> [Task requirements]: Your task is to repeat the entries exactly from their first line through the line with "intros [= <-]. lia.", and to stop there.

> [Working data]:
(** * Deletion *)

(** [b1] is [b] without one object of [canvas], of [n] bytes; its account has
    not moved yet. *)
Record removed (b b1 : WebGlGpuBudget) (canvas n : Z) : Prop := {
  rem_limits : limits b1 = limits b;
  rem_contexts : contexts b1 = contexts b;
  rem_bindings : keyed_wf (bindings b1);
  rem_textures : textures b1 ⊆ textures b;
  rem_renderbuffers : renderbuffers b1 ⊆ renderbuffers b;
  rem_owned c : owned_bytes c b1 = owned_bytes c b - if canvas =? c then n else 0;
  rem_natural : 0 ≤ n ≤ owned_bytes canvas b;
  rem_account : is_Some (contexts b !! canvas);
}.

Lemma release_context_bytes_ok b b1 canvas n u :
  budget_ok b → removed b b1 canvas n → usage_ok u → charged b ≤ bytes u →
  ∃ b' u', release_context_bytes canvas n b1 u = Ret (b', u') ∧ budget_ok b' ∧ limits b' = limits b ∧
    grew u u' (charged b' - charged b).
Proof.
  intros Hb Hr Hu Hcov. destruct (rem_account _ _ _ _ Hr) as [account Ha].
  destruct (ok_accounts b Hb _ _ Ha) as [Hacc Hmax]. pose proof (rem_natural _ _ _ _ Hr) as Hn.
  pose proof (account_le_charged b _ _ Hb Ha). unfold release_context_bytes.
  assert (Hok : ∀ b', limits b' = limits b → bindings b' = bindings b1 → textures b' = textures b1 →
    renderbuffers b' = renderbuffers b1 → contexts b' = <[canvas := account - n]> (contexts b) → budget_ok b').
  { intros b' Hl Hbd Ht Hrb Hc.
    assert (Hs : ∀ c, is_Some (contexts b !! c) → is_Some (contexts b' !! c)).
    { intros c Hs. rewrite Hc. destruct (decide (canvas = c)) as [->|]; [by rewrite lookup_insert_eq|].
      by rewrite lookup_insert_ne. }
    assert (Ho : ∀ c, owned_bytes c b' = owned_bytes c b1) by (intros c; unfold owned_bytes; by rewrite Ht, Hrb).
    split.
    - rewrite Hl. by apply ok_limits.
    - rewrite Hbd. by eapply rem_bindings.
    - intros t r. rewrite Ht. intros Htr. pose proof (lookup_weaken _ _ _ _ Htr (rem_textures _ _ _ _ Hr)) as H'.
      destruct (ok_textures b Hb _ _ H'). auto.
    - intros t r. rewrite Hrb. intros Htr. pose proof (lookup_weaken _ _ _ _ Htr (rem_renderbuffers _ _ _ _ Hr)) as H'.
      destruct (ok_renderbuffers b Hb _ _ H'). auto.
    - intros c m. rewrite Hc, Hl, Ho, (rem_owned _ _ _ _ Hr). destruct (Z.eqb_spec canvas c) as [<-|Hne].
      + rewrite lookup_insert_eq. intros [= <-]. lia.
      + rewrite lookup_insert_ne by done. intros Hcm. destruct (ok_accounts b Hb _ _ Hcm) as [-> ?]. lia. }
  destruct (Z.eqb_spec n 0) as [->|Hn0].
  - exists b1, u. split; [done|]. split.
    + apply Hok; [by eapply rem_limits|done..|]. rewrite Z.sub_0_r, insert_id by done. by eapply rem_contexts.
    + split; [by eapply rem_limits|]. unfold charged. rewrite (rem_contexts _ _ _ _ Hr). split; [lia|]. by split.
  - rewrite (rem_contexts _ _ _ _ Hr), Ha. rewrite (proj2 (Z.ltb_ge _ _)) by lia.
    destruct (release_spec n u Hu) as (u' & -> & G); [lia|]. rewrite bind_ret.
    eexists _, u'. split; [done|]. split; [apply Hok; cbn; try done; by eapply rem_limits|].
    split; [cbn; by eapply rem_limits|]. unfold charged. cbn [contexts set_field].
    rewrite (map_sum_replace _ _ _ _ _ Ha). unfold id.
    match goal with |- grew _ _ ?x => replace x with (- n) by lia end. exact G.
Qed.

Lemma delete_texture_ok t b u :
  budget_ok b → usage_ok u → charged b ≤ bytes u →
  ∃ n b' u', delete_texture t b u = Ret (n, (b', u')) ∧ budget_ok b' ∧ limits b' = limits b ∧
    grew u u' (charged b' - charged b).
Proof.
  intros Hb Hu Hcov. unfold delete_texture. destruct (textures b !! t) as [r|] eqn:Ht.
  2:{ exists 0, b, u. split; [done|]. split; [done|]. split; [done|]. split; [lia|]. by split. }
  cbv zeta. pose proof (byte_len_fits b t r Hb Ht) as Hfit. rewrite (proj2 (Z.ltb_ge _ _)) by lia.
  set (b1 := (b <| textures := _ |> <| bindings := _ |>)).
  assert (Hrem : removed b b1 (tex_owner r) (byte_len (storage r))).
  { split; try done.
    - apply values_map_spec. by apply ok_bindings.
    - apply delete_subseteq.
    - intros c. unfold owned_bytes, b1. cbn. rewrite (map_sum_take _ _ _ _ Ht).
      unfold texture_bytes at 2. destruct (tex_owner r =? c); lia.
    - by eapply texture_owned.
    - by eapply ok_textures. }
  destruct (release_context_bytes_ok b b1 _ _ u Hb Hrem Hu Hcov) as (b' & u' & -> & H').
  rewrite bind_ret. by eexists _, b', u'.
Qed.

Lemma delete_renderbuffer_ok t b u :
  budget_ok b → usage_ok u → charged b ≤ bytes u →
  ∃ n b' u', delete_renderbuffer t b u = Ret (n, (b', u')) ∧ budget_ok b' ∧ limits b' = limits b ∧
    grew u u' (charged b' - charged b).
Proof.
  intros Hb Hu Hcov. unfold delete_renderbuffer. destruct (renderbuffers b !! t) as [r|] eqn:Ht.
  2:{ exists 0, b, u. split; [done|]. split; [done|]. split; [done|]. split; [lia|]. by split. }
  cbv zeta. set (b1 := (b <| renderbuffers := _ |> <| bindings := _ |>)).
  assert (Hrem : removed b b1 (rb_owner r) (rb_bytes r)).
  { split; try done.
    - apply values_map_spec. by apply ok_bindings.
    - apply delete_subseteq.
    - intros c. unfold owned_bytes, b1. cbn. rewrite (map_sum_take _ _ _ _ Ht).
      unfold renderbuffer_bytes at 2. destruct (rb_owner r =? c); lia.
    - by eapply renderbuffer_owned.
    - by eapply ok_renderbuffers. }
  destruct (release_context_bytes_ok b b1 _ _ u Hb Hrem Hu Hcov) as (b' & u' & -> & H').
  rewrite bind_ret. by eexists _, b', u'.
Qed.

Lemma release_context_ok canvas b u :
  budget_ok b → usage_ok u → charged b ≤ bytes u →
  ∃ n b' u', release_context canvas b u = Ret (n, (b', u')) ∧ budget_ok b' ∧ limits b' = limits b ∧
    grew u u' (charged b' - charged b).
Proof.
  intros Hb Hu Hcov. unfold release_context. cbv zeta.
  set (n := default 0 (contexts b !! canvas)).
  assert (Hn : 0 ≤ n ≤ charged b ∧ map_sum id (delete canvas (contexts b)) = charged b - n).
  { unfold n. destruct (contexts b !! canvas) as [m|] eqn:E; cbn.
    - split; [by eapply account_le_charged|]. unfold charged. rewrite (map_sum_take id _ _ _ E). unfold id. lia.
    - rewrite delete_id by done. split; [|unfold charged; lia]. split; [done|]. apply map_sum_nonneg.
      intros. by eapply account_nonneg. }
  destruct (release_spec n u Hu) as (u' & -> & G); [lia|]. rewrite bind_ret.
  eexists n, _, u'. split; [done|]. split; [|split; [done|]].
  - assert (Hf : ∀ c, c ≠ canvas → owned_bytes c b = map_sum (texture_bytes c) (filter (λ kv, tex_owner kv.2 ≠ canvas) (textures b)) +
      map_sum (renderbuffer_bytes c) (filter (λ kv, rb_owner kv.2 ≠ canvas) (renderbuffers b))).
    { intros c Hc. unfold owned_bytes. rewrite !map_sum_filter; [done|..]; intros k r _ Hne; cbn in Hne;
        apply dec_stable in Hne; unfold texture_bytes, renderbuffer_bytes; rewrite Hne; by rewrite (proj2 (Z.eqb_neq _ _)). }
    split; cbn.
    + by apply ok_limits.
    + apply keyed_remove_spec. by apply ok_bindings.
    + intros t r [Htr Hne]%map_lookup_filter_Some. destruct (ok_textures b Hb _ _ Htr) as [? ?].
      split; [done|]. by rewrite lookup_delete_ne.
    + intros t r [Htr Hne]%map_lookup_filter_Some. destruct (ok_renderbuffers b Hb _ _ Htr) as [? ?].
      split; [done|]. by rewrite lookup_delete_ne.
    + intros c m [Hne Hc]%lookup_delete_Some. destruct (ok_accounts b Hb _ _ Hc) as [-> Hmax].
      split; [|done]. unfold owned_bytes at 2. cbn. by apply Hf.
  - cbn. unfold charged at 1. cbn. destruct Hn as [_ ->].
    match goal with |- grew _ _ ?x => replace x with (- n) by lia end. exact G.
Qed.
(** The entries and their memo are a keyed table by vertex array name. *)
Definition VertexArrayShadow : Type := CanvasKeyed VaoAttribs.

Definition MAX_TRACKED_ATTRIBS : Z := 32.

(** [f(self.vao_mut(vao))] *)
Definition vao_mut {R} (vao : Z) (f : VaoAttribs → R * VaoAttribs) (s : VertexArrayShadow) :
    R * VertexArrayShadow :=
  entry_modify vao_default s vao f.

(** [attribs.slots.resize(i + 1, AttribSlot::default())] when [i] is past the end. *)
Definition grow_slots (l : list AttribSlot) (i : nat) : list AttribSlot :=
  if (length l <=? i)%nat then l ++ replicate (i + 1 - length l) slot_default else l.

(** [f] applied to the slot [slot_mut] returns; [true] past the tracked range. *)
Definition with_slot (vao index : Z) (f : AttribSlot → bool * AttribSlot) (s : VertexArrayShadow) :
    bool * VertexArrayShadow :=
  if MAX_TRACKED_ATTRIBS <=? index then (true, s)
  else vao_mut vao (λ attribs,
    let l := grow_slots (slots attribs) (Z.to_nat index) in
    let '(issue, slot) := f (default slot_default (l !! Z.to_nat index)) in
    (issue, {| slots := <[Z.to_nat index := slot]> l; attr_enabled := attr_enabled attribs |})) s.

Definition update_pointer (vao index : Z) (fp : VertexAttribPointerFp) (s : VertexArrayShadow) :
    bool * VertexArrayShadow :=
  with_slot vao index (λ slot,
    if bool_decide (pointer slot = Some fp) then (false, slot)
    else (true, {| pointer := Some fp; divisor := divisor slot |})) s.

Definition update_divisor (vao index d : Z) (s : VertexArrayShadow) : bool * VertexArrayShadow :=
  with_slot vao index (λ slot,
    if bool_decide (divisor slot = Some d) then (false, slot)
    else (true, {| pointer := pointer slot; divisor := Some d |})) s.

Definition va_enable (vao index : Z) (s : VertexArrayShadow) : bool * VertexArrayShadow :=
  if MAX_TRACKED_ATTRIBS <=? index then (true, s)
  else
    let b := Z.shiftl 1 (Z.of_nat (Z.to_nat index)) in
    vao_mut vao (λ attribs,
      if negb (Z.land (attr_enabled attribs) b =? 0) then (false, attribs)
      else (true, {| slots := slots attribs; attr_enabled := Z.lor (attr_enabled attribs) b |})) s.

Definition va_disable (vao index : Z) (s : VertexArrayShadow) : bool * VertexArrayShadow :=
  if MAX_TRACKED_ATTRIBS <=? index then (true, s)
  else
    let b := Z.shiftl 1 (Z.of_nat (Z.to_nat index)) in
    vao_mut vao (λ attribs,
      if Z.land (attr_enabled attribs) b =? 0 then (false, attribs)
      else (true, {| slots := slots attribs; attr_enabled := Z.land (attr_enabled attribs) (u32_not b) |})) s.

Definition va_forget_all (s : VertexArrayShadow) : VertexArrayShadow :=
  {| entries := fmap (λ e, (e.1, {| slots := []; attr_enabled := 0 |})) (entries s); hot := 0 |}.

> [Task solution]:
(** * Deletion *)

(** [b1] is [b] without one object of [canvas], of [n] bytes; its account has
    not moved yet. *)
Record removed (b b1 : WebGlGpuBudget) (canvas n : Z) : Prop := {
  rem_limits : limits b1 = limits b;
  rem_contexts : contexts b1 = contexts b;
  rem_bindings : keyed_wf (bindings b1);
  rem_textures : textures b1 ⊆ textures b;
  rem_renderbuffers : renderbuffers b1 ⊆ renderbuffers b;
  rem_owned c : owned_bytes c b1 = owned_bytes c b - if canvas =? c then n else 0;
  rem_natural : 0 ≤ n ≤ owned_bytes canvas b;
  rem_account : is_Some (contexts b !! canvas);
}.

Lemma release_context_bytes_ok b b1 canvas n u :
  budget_ok b → removed b b1 canvas n → usage_ok u → charged b ≤ bytes u →
  ∃ b' u', release_context_bytes canvas n b1 u = Ret (b', u') ∧ budget_ok b' ∧ limits b' = limits b ∧
    grew u u' (charged b' - charged b).
Proof.
  intros Hb Hr Hu Hcov. destruct (rem_account _ _ _ _ Hr) as [account Ha].
  destruct (ok_accounts b Hb _ _ Ha) as [Hacc Hmax]. pose proof (rem_natural _ _ _ _ Hr) as Hn.
  pose proof (account_le_charged b _ _ Hb Ha). unfold release_context_bytes.
  assert (Hok : ∀ b', limits b' = limits b → bindings b' = bindings b1 → textures b' = textures b1 →
    renderbuffers b' = renderbuffers b1 → contexts b' = <[canvas := account - n]> (contexts b) → budget_ok b').
  { intros b' Hl Hbd Ht Hrb Hc.
    assert (Hs : ∀ c, is_Some (contexts b !! c) → is_Some (contexts b' !! c)).
    { intros c Hs. rewrite Hc. destruct (decide (canvas = c)) as [->|]; [by rewrite lookup_insert_eq|].
      by rewrite lookup_insert_ne. }
    assert (Ho : ∀ c, owned_bytes c b' = owned_bytes c b1) by (intros c; unfold owned_bytes; by rewrite Ht, Hrb).
    split.
    - rewrite Hl. by apply ok_limits.
    - rewrite Hbd. by eapply rem_bindings.
    - intros t r. rewrite Ht. intros Htr. pose proof (lookup_weaken _ _ _ _ Htr (rem_textures _ _ _ _ Hr)) as H'.
      destruct (ok_textures b Hb _ _ H'). auto.
    - intros t r. rewrite Hrb. intros Htr. pose proof (lookup_weaken _ _ _ _ Htr (rem_renderbuffers _ _ _ _ Hr)) as H'.
      destruct (ok_renderbuffers b Hb _ _ H'). auto.
    - intros c m. rewrite Hc, Hl, Ho, (rem_owned _ _ _ _ Hr). destruct (Z.eqb_spec canvas c) as [<-|Hne].
      + rewrite lookup_insert_eq. intros [= <-]. lia.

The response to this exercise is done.